Abstract

We prospectively compared the quality of images obtained by navigator setting on the left and right diaphragm on whole-heart coronary magnetic resonance angiography (WHCMRA). In 10 healthy volunteers, we performed free-breathing, 3-dimensional segmented true fast imaging with steady-state precession (trueFISP) WHCMRA by setting the navigator on the left and right diaphragm in random order. For the left diaphragm, we set the navigator outside the scope of the heart to avoid the influence on coronary arteries. We compared image acquisition time and visible length of coronary arteries using paired t-test and subjective image quality on a 4-point scale (1, poor; 4, excellent) using Wilcoxon signed-rank test. Mean overall subjective image quality was significantly better in the left diaphragm than the right (3.3+/-0.7 versus 2.9+/-0.9, P=0.02).
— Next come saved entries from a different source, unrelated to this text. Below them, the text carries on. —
(** * Dreamer: opponent acquisition and battle orchestration

    A shallow embedding of the arena automation core of the Dreamer
    repository:

    - [src/text_recognition.py]            -> [Module TextRecognizer]
    - [src/template_matcher.py]            -> [Module TemplateMatcher]
    - [src/sequences/opponent_scanner.py]  -> [Module OpponentScanner]
    - [src/sequences/battle_sequence.py]   -> [Module BattleSequence]
    - [src/config.py]                      -> [Module Config]

    Python integers are [Z], Python floats are the kernel's binary64
    floats, Python sets of powers are [gset Z], dictionaries with a fixed
    set of keys are records.  The screen, Tesseract and OpenCV's template
    search are outside the repository: what they return is read from
    oracles stored in the [World], and everything the program does to the
    outside (mouse gestures, key presses, log lines, sleeps) is recorded
    there.  The debug overlay (every call is wrapped in [try/except: pass])
    is presentation only and is left out. *)

From Stdlib Require Import ZArith List Lia Bool Ascii String Floats.
From Stdlib Require Import Sorting.Sorted Sorting.Permutation.
From stdpp Require Import base decidable option list gmap sets sorting strings.

Set Warnings "-inexact-float".
Local Open Scope Z_scope.

(** ** Python and numpy primitives the sources rely on *)

Module Py.

(** [float(n)] for the integers that occur as array dimensions and
    pixel counts (below 2^53 in absolute value the conversion is exact). *)
Definition float_of_Z (n : Z) : float :=
  if n <? 0 then PrimFloat.opp (PrimFloat.of_uint63 (Uint63.of_Z (- n)))
  else PrimFloat.of_uint63 (Uint63.of_Z n).

(** [int(f)]: truncation towards zero of a finite float. *)
Definition int_of_float (f : float) : Z :=
  match Prim2SF f with
  | S754_finite s m e =>
      let v := if 0 <=? e then Z.shiftl (Z.pos m) e
               else Z.shiftr (Z.pos m) (- e) in
      if s then - v else v
  | _ => 0
  end.

(** [int(n * c)] for an integer [n] and a float constant [c]. *)
Definition int_mul (n : Z) (c : float) : Z :=
  int_of_float (PrimFloat.mul (float_of_Z n) c).

(** Normalisation of one bound of a slice [a[start:stop]] over a
    dimension of length [n]: a negative bound counts from the end. *)
Definition slice_index (n i : Z) : Z :=
  if i <? 0 then Z.max 0 (i + n) else Z.min i n.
Mean overall visible length of the coronary arteries was significantly better in the left diaphragm than the right (115.4+/-31.1 vs. 112.6+/-29.9 mm, P=0.02). Mean acquisition time between the left and right diaphragm was not significantly different (15.6+/-5.0 versus 16.0+/-5.7 min, P=0.79). In this small group of healthy volunteers, navigator setting for WHCMRA was superior on the left diaphragm than the right; however, feasibility of the technique requires additional consideration in a larger group of actual patients.